- _PROVIDED INFORMATION_:
Definition batch_transform : M event unit :=
  (let '(src_list, tar_list) := get_test_loader in
   if batch_size <? List.length src_list then raise ValueError
   else
     src_inputs <~ lift (stack_squeeze (map src_input src_list)) ;
     tar_inputs <~ lift (stack_squeeze (map (fun _ => tar_input) src_list)) ;
     emit (EForward false src_inputs tar_inputs 0) ;;
     let output := model src_inputs tar_inputs 0 in
     indices <~ lift (Torch.max_indices output) ;
     slices <~ lift (row_slices indices) ;
     let result := map tensor2sentence slices in
     for_each (zip3 src_list tar_list result) tt
       (fun t _ =>
          let '(src, tar, pred) := t in
          emit (EPrint (String.append "Korean: "%string src)) ;;
          emit (EPrint (String.append "English: "%string tar)) ;;
          emit (EPrint (String.append "Predict: "%string pred)) ;;
          emit (EPrint "-------------------------"%string)))%py.

End Translation.
End Translation.

(* ------------------------------------------------------------------ *)
(** ** A toy instance: five-piece vocabulary, constant model *)

Module Toy.

Definition piece_id (piece : string) : Z :=
  if String.eqb piece "<pad>"%string then 0
  else if String.eqb piece "<s>"%string then 1
  else if String.eqb piece "</s>"%string then 2
  else if String.eqb piece "a"%string then 3
  else 4.

Definition id_piece (id : Z) : string :=
  match id with
  | 0%Z => "<pad>"%string
  | 1%Z => "<s>"%string
  | 2%Z => "</s>"%string
  | 3%Z => "a"%string
  | _ => "b"%string
  end.

(** Every character of the text is one piece: [a] is 3, the others 4. *)
Definition encode (text : string) : list Z :=
  map (fun c => if Ascii.eqb c "a"%char then 3%Z else 4%Z)
      (list_ascii_of_string text).

Definition voc : vocabulary :=
  {| PieceToId := piece_id; IdToPiece := id_piece; EncodeAsIds := encode |}.

(** A model that predicts piece 3 and then the end piece, alternately, at
    the positions of every row of [tar]. *)
Definition row_logits (t : nat) : list Q :=
  if Nat.even t then [0; 0; 0; 1; 0]%Q else [0; 0; 1; 0; 0]%Q.

Definition model (src tar : ids2d) (rate : Q) : logits :=
  List.concat (map (fun row => map row_logits (seq 0 (List.length row))) tar).

(** As torch does: the mean over no position is [nan]. *)
Definition criterion (out : logits) (tar : list Z) : pyfloat :=
  if forallb (fun t => Z.eqb t 0) tar then NaN else Fin (1 # 2).

(** A stand-in for [math.exp] with its overflow behaviour. *)
Definition math_exp (x : pyfloat) : result pyfloat :=
  match x with
  | Fin q => if Qle_bool 710 q then Raise OverflowError else Ok (Fin (Qred (1 + q)))
  | PInf => Ok PInf
  | NInf => Ok (Fin 0)
  | NaN => Ok NaN
  end.

Definition clean (s : string) : string := s.

Definition n_gram_precision (pred target : string) : pyfloat :=
  if String.eqb pred target then Fin 1 else Fin 0.

Definition b0 : batch :=
  {| src_input := [[3; 0]%Z]; tar_input := [[1; 3]%Z]; tar_output := [[3; 2]%Z] |}.
Definition b1 : batch :=
  {| src_input := [[4; 3]%Z]; tar_input := [[1; 4]%Z]; tar_output := [[4; 3]%Z] |}.
(** A batch whose targets are all padding. *)
Definition b_pad : batch :=
  {| src_input := [[3; 0]%Z]; tar_input := [[1; 0]%Z]; tar_output := [[0; 0]%Z] |}.

Definition args (method : string) (n_epochs : nat) : arguments :=
  {| epochs := n_epochs; learning_method := method; sequence_size := 2;
     train_step_print := 1000; val_step_print := 1000; step_save := 1000 |}.

Definition no_interrupt (epoch i : nat) : option phase := None.

(** The interrupt arrives in the first batch of the first epoch, during
    the parameter update. *)
Definition interrupt_first (epoch i : nat) : option phase :=
  if (epoch =? 0) && (i =? 0) then Some AtUpdate else None.

Definition train (method : string) (n_epochs : nat)
           (interrupt : nat -> nat -> option phase) : M event unit :=
  Trainer.train (args method n_epochs) voc voc [b0; b1] [b0]
                model criterion math_exp clean n_gram_precision interrupt.

(** The teacher-forcing rates of the training-mode forward passes of a log. *)
Fixpoint training_rates (log : list event) : list Q :=
  match log with
  | [] => []
  | EForward true _ _ rate :: log' => rate :: training_rates log'
  | _ :: log' => training_rates log'
  end.

Definition lines (n : nat) : list string := map (fun _ => "ab"%string) (seq 0 n).

Definition batch_transform (n_lines : nat) : M event unit :=
  Translation.batch_transform 3 voc voc model clean (lines n_lines) (lines n_lines).

(** The number of source rows of every model invocation of a log. *)
Fixpoint forward_rows (log : list event) : list nat :=
  match log with
  | [] => []
  | EForward _ src _ _ :: log' => List.length src :: forward_rows log'
  | _ :: log' => forward_rows log'
  end.

End Toy.

(* ------------------------------------------------------------------ *)
(** ** The schedule as the specification words it *)

(** The mixed schedule as the concatenation of a constant schedule over the
    first half and a descending one over the remaining points. *)
Definition spec_mixed_schedule (n : nat) : result (list Q) :=
  let! first := cal_teacher_forcing_ratio Teacher_Forcing (n / 2) in
  let! second := cal_teacher_forcing_ratio Scheduled_Sampling (n - n / 2) in
  Ok (first ++ second).

(** Metric aggregation as the specification words it: the sum of the batch
    values divided by their number. *)
Definition fsum (l : list pyfloat) : pyfloat := fold_right fadd (Fin 0) l.

Definition unweighted_mean (l : list pyfloat) : pyfloat :=
  match fsum l with
  | Fin q => Fin (Qred (q / inject_Z (Z.of_nat (List.length l))))
  | other => other
  end.

Definition qsum (l : list Q) : Q := fold_right Qplus 0%Q l.

(** The three scalars [loss_accuracy] returns for one batch. *)
Definition loss_of (s : pyfloat * pyfloat * pyfloat) : pyfloat := fst (fst s).
Definition accuracy_of (s : pyfloat * pyfloat * pyfloat) : pyfloat := snd (fst s).
Definition ppl_of (s : pyfloat * pyfloat * pyfloat) : pyfloat := snd s.

(** Batch [data] of a validation pass is scored [s] without an exception,
    and has a first row. *)
Definition scored (en_voc : vocabulary) (model : ids2d -> ids2d -> Q -> logits)
           (criterion : logits -> list Z -> pyfloat)
           (math_exp : pyfloat -> result pyfloat) (rate : Q)
           (data : batch) (s : pyfloat * pyfloat * pyfloat) : Prop :=
  Trainer.loss_accuracy en_voc criterion math_exp
    (model (src_input data) (tar_input data) rate)
    (List.concat (tar_output data)) = Ok s
  /\ src_input data <> []
  /\ tar_output data <> [].

(* ------------------------------------------------------------------ *)
(** ** Checkpoint file names *)

(** The decimal digits of a non-negative integer. *)
Definition decimal (n : nat) : string := NilZero.string_of_uint (Nat.to_uint n).

Fixpoint zeros (k : nat) : string :=
  match k with
  | O => EmptyString
  | S k' => String "0"%char (zeros k')
  end.

(** ['{0:0wd}'.format(n)] for a non-negative [n]: the digits, filled with
    zeros on the left up to [width] characters. *)
Definition format_zero_filled (width n : nat) : string :=
  String.append (zeros (width - String.length (decimal n))) (decimal n).

(** The file name of [model_save]: ['{0:06d}_model_1.pth'.format(step)]. *)
Definition model_name (step : nat) : string :=
  String.append (format_zero_filled 6 step) "_model_1.pth"%string.

(** The number a string of decimal digits denotes. *)
Definition digits_value (s : string) : option nat :=
  option_map Nat.of_uint (NilEmpty.uint_of_string s).

(* ================================================================== *)
(** * Properties *)

(** ** Schedule *)

Lemma ones_repeat (n : nat) : ones n = repeat 1%Q n.
Proof.
  unfold ones. generalize 0 as start.
  induction n as [|n IH]; intros start; simpl; [reflexivity|].
  now rewrite IH.
Qed.

Lemma ones_length (n : nat) : List.length (ones n) = n.
Proof. rewrite ones_repeat. apply repeat_length. Qed.

Lemma set_last_length (y : list Q) (v : Q) :
  List.length (Numpy.set_last y v) = List.length y.
Proof.
  destruct y as [|a y]; [reflexivity|].
  unfold Numpy.set_last. rewrite length_app.
  assert (H : a :: y <> []) by discriminate.
  destruct (exists_last H) as [front [z E]]. rewrite E.
  rewrite removelast_last, length_app. reflexivity.
Qed.
(** * Chat_OpenSource: streaming ingestion and upload manager

    A shallow embedding of
      - [chat/services/streamingService.ts] ([startStreaming],
        [mockStreaming], [delay], [reconnectWithBackoff], [parseSseLine]),
      - [chat/hooks/useStreaming.ts] ([startStream], [stopStream], [retry],
        [clearError] and the three handlers),
      - [chat/hooks/useFileUpload.ts] ([uploadFiles], [updateFile],
        [processFileUpload], [deleteFile], [retryUpload], [cancelUpload],
        [clearAllFiles]),
      - [chat/services/mockApiService.ts] ([uploadFile]) and
      - [utils/helpers.ts], [utils/constants.ts] ([validateFile],
        [getErrorMessage], [truncate], [slugify], [getFileExtension],
        [unique], [chunk], [retry], the upload constants),
    together with the properties of the specification that concern them
    and further properties of the same code.

    Asynchronous code is written in a small monad that threads a state,
    accumulates the trace of observable events (callback invocations,
    console output, timers, requests) and propagates thrown values, so
    that [try]/[catch] of the source has a direct counterpart. *)

From Stdlib Require Import ZArith NArith String Ascii Strings.Byte DecimalString.
From stdpp Require Import base option list gmap strings.

#[local] Set Warnings "-register-all,-clear-no-such-hyp".

Local Open Scope Z_scope.
Local Open Scope list_scope.

(** ** JavaScript values that cross the modelled code *)

(** A JavaScript string is a sequence of UTF-16 code units. *)
Definition codeunit := N.
Definition jsstring := list codeunit.

(** [lit s] is the JavaScript string literal with the characters of [s]. *)
Definition lit (s : string) : jsstring :=
  map N_of_ascii (list_ascii_of_string s).

Definition jsstring_eqb (a b : jsstring) : bool := bool_decide (a = b).

(** What [JSON.parse] returns, and what the mock service builds with object
    literals.  Numbers that occur here are integer time stamps. *)
Inductive JSON : Type :=
  | JNull
  | JBool (b : bool)
  | JNum (n : Z)
  | JStr (s : jsstring)
  | JArr (items : list JSON)
  | JObj (fields : list (jsstring * JSON)).

(** A value that can be thrown.  [JsError] stands for every instance of
    [Error], including [DOMException]; it carries [name] and [message]. *)
Inductive Thrown : Type :=
  | JsError (name message : string)
  | JsString (s : string)
  | JsOther.

Definition instanceof_Error (e : Thrown) : bool :=
  match e with JsError _ _ => true | _ => false end.

(** [error instanceof Error && error.name === 'AbortError'] *)
Definition is_AbortError (e : Thrown) : bool :=
  match e with
  | JsError name _ => bool_decide (name = "AbortError"%string)
  | _ => false
  end.

(** [new DOMException('Aborted', 'AbortError')] *)
Definition AbortError : Thrown := JsError "AbortError" "Aborted".

(** helpers.ts, [getErrorMessage] *)
Definition getErrorMessage (error : Thrown) : string :=
  match error with
  | JsError _ message => message
  | JsString s => s
  | JsOther => "An unknown error occurred"
  end.

(** [error instanceof Error ? error : new Error(getErrorMessage(error))] *)
Definition asError (error : Thrown) : Thrown :=
  if instanceof_Error error then error
  else JsError "Error" (getErrorMessage error).

(** ** The monad of the asynchronous code

    A computation runs from a state of type [S], emits events of type [E]
    and ends with a value or with a thrown value. *)

Record Res (E S A : Type) : Type := Result {
  trace : list E;
  final : S;
  outcome : A + Thrown
}.
Arguments Result {E S A} _ _ _.
Arguments trace {E S A} _.
Arguments final {E S A} _.
Arguments outcome {E S A} _.

Definition M (E S A : Type) : Type := S → Res E S A.

(** [after t r] is [r] with the events [t] in front. *)
Definition after {E S A} (t : list E) (r : Res E S A) : Res E S A :=
  Result (t ++ trace r) (final r) (outcome r).

Definition ret {E S A} (a : A) : M E S A := λ s, Result [] s (inl a).

Definition bind {E S A B} (m : M E S A) (k : A → M E S B) : M E S B :=
  λ s, match outcome (m s) with
       | inl a => after (trace (m s)) (k a (final (m s)))
       | inr e => Result (trace (m s)) (final (m s)) (inr e)
       end.

Definition throw {E S A} (e : Thrown) : M E S A := λ s, Result [] s (inr e).

(** [try { m } catch (error) { h error }] *)
Definition try_catch {E S A} (m : M E S A) (h : Thrown → M E S A) : M E S A :=
  λ s, match outcome (m s) with
       | inl a => m s
       | inr e => after (trace (m s)) (h e (final (m s)))
       end.

Definition emit {E S} (ev : E) : M E S unit := λ s, Result [ev] s (inl tt).
Definition get {E S} : M E S S := λ s, Result [] s (inl s).
Definition put {E S} (s : S) : M E S unit := λ _, Result [] s (inl tt).
Definition modify {E S} (f : S → S) : M E S unit := λ s, Result [] (f s) (inl tt).

#[global] Instance M_ret {E S} : MRet (M E S) := λ A, @ret E S A.
#[global] Instance M_bind {E S} : MBind (M E S) := λ A B k m, bind m k.

(** [for (const x of l) body x] *)
Fixpoint for_each {E S A} (body : A → M E S unit) (l : list A) : M E S unit :=
  match l with
  | [] => ret tt
  | x :: l' => body x ;; for_each body l'
  end.

(** An optional callback, invoked as [cb?.(x)]. *)
Definition call_opt {E S A} (cb : option (A → M E S unit)) (x : A) : M E S unit :=
  match cb with
  | Some f => f x
  | None => ret tt
  end.

(** A callback of the application that uses a hook: it returns or throws.
    Calls from such a callback back into the hook are outside the model. *)
Definition Callback (A : Type) : Type := A → option Thrown.

(** [cb?.(x)] for an optional callback of the application; [ev] records
    the invocation. *)
Definition notify {E S A} (cb : option (Callback A)) (ev : E) (x : A) : M E S unit :=
  match cb with
  | Some f =>
      emit ev ;;
      match f x with
      | Some e => throw e
      | None => ret tt
      end
  | None => ret tt
  end.

(** A computation of a component that has its own events, run inside one
    whose events are [E]. *)
Definition lift {X E S A} (inj : X → E) (m : M X S A) : M E S A :=
  λ s, Result (map inj (trace (m s))) (final (m s)) (outcome (m s)).

(** Whether the computation returned normally. *)
Definition returned {E S A} (r : Res E S A) : bool :=
  match outcome r with inl _ => true | inr _ => false end.

(** ** Text handling of the streaming loop *)

Definition LF : codeunit := 10%N.

(** [s.split(sep)] for a separator of one code unit: the pieces between
    the separators, one more than there are separators. *)
Fixpoint split (sep : codeunit) (s : jsstring) : list jsstring :=
  match s with
  | [] => [[]]
  | c :: s' =>
      if N.eqb c sep then [] :: split sep s'
      else match split sep s' with
           | l :: ls => (c :: l) :: ls
           | [] => [[c]]
           end
  end.

(** [lines.pop()]: the array without its last element, and that element
    ([undefined] on an empty array). *)
Definition pop {A} (l : list A) : list A * option A := (removelast l, last l).

(** [x || ''] on a string-or-undefined [x] *)
Definition or_empty (x : option jsstring) : jsstring := default [] x.

(** ECMAScript WhiteSpace and LineTerminator code points: what
    [String.prototype.trim] strips and what [\s] matches. *)
Definition isWhiteSpace (c : codeunit) : bool :=
  let at_ n := N.eqb c n in
  (at_ 9 || at_ 10 || at_ 11 || at_ 12 || at_ 13 || at_ 32 || at_ 160
   || at_ 5760 || (N.leb 8192 c && N.leb c 8202)
   || at_ 8232 || at_ 8233 || at_ 8239 || at_ 8287 || at_ 12288
   || at_ 65279)%N.

Fixpoint trimStart (s : jsstring) : jsstring :=
  match s with
  | c :: s' => if isWhiteSpace c then trimStart s' else s
  | [] => []
  end.

Definition trim (s : jsstring) : jsstring :=
  reverse (trimStart (reverse (trimStart s))).

(** [!s] on a string *)
Definition is_empty (s : jsstring) : bool :=
  match s with [] => true | _ => false end.

(** [s.startsWith(p)], returning what follows the prefix *)
Fixpoint drop_prefix (p s : jsstring) : option jsstring :=
  match p, s with
  | [], _ => Some s
  | a :: p', b :: s' => if N.eqb a b then drop_prefix p' s' else None
  | _ :: _, [] => None
  end.

(** [line.replace(/^data:\s*/, '')] *)
Definition strip_data_prefix (line : jsstring) : jsstring :=
  match drop_prefix (lit "data:") line with
  | Some rest => trimStart rest
  | None => line
  end.

(** The value under a key of an object; the keys of an object are
    distinct. *)
Fixpoint assoc (key : jsstring) (fields : list (jsstring * JSON)) : option JSON :=
  match fields with
  | [] => None
  | (k, v) :: rest => if jsstring_eqb k key then Some v else assoc key rest
  end.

- _ACTIVITY_:
The lines above that include "lift" should each be listed.

- _REPLY TO THE TASK_:
     src_inputs <~ lift (stack_squeeze (map src_input src_list)) ;
     tar_inputs <~ lift (stack_squeeze (map (fun _ => tar_input) src_list)) ;
     indices <~ lift (Torch.max_indices output) ;
     slices <~ lift (row_slices indices) ;
Definition lift {X E S A} (inj : X → E) (m : M X S A) : M E S A :=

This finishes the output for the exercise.